7 Nisan 2014 Pazartesi

The Butler (Uşak) (2013)

Uşak
Türkiye’de gecikmeli olarak (şimdilik 6 Haziran deniyor) gösterime girecek olan Uşak, Oscar döneminde kuvvetli bir aday olacağı hesaplanırken adından bile bahsedilmemesi sinemaseverleri biraz şaşırtmıştı. İzledikten sonra hem şaşkınlık devam ediyor hem de gerekçelerle yüzleşebiliyorsunuz. Yönetmenliğini Lee Daniels'ın üstlendiği filmin senaryosunu Wil Haygood'un "A Butler Well Served by This Election" adlı romanından Danny Strong uyarlamıştır. 132 dakikalık dramın oyuncu kadrosu ise izlemeniz için en önemli etken! Forest Whitaker, Oprah Winfrey, Mariah Carey, John Cusack, Jane Fonda, Cuba Gooding Jr., Terrence Howard, Lenny Kravitz, Robin Williams, Melissa Leo, Liev Schreiber, Alan Rickman.

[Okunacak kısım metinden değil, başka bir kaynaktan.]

(** * The chart windowing and zoom logic of [frontend/src/App.tsx]

    A shallow embedding of the [formatDate] helper and of the [HomePage]
    component: its two pieces of state ([windowStart], [zoomRange]), the
    values it derives from them on every render ([months], [totalWindows],
    [currentWindow], [visibleMonths], [visibleData], [yMin], [yMax]) and its
    event handlers (the effect on [result], the two arrow buttons and the
    chart's [onClick]).

    JavaScript numbers that hold prices are IEEE binary64 values and are
    modelled by Rocq's primitive floats.  Numbers that hold array indices and
    lengths are integers far below 2^53, where JavaScript arithmetic is exact;
    they are modelled by [Z] ([findIndex] returns [-1], [slice] accepts
    negative indices).  Strings are modelled by [string]; the dates of the
    series are ASCII, for which code units and characters coincide.

    The chart and the two arrows are rendered only while the series is not
    empty; the handlers are modelled on every state, which includes those. *)

From Stdlib Require Import ZArith Lia Bool Ascii PrimFloat FloatOps FloatAxioms.
From stdpp Require Import base list strings.

Local Open Scope Z_scope.

(** ** The JavaScript built-ins the component calls *)

Module JS.

(** *** Strings *)

(** [s.split(sep)] for a one-character separator. *)
Fixpoint split (sep : ascii) (s : string) : list string :=
  match s with
  | EmptyString => [EmptyString]
  | String c s' =>
      if Ascii.eqb c sep then EmptyString :: split sep s'
      else match split sep s' with
           | [] => [String c EmptyString]
           | p :: ps => String c p :: ps
           end
  end.

(** [s.slice(0, n)] on a string: its first [n] characters, or all of it. *)
Fixpoint str_prefix (n : nat) (s : string) : string :=
  match n, s with
  | S n', String c s' => String c (str_prefix n' s')
  | _, _ => EmptyString
  end.

(** Truthiness of a string: only the empty string is falsy. *)
Definition truthy_str (s : string) : bool := negb (String.eqb s "").

(** [parts[i]] inside a template literal: a missing element prints as
    ["undefined"]. *)
Definition part (parts : list string) (i : nat) : string :=
  default "undefined" (parts !! i).

(** *** Arrays *)

Section Arrays.
Context {A : Type}.

Definition len (l : list A) : Z := Z.of_nat (length l).

(** The relative-index rule of [Array.prototype.slice]: a negative index
    counts from the end, and every index is clamped to [0, len]. *)
Definition rel_index (n k : Z) : Z :=
  if k <? 0 then Z.max (n + k) 0 else Z.min k n.

(** [l.slice(start, end)]. *)
Definition slice (l : list A) (start stop : Z) : list A :=
  let k := rel_index (len l) start in
  let final := rel_index (len l) stop in
  take (Z.to_nat (final - k)) (drop (Z.to_nat k) l).

(** [l.findIndex(p)]: the first index whose element satisfies [p], or -1. *)
Fixpoint findIndex_from (i : Z) (p : A -> bool) (l : list A) : Z :=
  match l with
  | [] => -1
  | x :: l' => if p x then i else findIndex_from (i + 1) p l'
  end.

Definition findIndex (p : A -> bool) (l : list A) : Z := findIndex_from 0 p l.

(** [l.filter(p)]. *)
Fixpoint filter (p : A -> bool) (l : list A) : list A :=
  match l with
  | [] => []
  | x :: l' => if p x then x :: filter p l' else filter p l'
  end.
End Arrays.

(** [l.includes(x)] on an array of strings. *)
Fixpoint includes (l : list string) (x : string) : bool :=
  match l with
  | [] => false
  | y :: l' => String.eqb y x || includes l' x
  end.

(** [Array.from(new Set(l))]: a set keeps its elements in insertion order,
    and adding an element it already holds changes nothing. *)
Fixpoint Set_add_all (seen : list string) (l : list string) : list string :=
  match l with
  | [] => seen
  | x :: l' => Set_add_all (if includes seen x then seen else seen ++ [x]) l'
  end.

Definition Array_from_Set (l : list string) : list string := Set_add_all [] l.

(** *** Numbers *)

Definition number := float.

Definition isFinite (x : number) : bool := PrimFloat.is_finite x.

Definition is_neg_zero (x : number) : bool :=
  PrimFloat.is_zero x && PrimFloat.get_sign x.

(** One step of [Math.min]: NaN is contagious and -0 is below +0. *)
Definition min2 (a b : number) : number :=
  if PrimFloat.is_nan a || PrimFloat.is_nan b then PrimFloat.nan
  else if PrimFloat.ltb b a then b
  else if PrimFloat.eqb b a && is_neg_zero b then b
  else a.

Definition max2 (a b : number) : number :=
  if PrimFloat.is_nan a || PrimFloat.is_nan b then PrimFloat.nan
  else if PrimFloat.ltb a b then b
  else if PrimFloat.eqb b a && is_neg_zero a then b
  else a.

(** [Math.min(...xs)] and [Math.max(...xs)]; with no argument they are
    [Infinity] and [-Infinity]. *)
Definition Math_min (xs : list number) : number :=
  fold_left min2 xs PrimFloat.infinity.

Definition Math_max (xs : list number) : number :=
  fold_left max2 xs PrimFloat.neg_infinity.

(** 2^52: from there on every binary64 value is an integer. *)
Definition two52 : number := 4503599627370496%float.

(** [Math.floor]. Below 2^52, adding and subtracting 2^52 rounds a
    non-negative value to an integer, which is then moved to the right
    side of the argument. Zeros, NaN, the infinities and values from 2^52
    on are returned as they are. *)
Definition round_int (a : number) : number :=
  PrimFloat.sub (PrimFloat.add a two52) two52.

Definition Math_floor (x : number) : number :=
  if PrimFloat.is_nan x || PrimFloat.is_zero x then x
  else if PrimFloat.leb two52 (PrimFloat.abs x) then x
  else if PrimFloat.ltb x PrimFloat.zero then
    let a := PrimFloat.abs x in
    let r := round_int a in
    PrimFloat.opp (if PrimFloat.ltb r a then PrimFloat.add r PrimFloat.one else r)
  else
    let r := round_int x in
    if PrimFloat.ltb x r then PrimFloat.sub r PrimFloat.one else r.

(** [Math.ceil(x)] is [-Math.floor(-x)], signed zeros included. *)
Definition Math_ceil (x : number) : number :=
  PrimFloat.opp (Math_floor (PrimFloat.opp x)).

End JS.

(** ** [formatDate] *)

(** Helper to format date from yyyy-mm-dd to mm/dd/yyyy. *)
Definition formatDate (dateStr : string) : string :=
  if negb (JS.truthy_str dateStr) then ""
  else
    let parts := JS.split "-" dateStr in
    if negb (JS.len parts =? 3) then dateStr
    else
      let y := JS.part parts 0 in
      let m := JS.part parts 1 in
      let d := JS.part parts 2 in
      m +:+ "/" +:+ d +:+ "/" +:+ y.

(** ** The data the component receives *)

Record HistoricalDataPoint := {
  date : string;
  actual : JS.number;
  predicted : JS.number
}.

(** Of [PredictionResult] the chart logic reads the optional [historical]
    field only. *)
Record PredictionResult := {
  historical_opt : option (list HistoricalDataPoint)
}.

ABD yapımı, 30 milyon $ bütçeye karşılık şimdiden 168 milyon $ hasılat elde etmiştir.

Cecil Gaines, köle olan ailesinin kaderinden bir nebze sıyrılan Beyaz Saray’da görevli siyahi bir uşaktır. Emekli olana kadar tam 8 ABD başkanıyla çalışmıştır. Bu süre içinde ise Amerikan tarihinin önemli olayları yaşanmış, ırkçılık hayli göz önüne çıkmıştır. Siyahi bir uşak ve baba olarak bunlara göğüs germek ve Beyaz Saray’da nefes almak ise hayli güçtür.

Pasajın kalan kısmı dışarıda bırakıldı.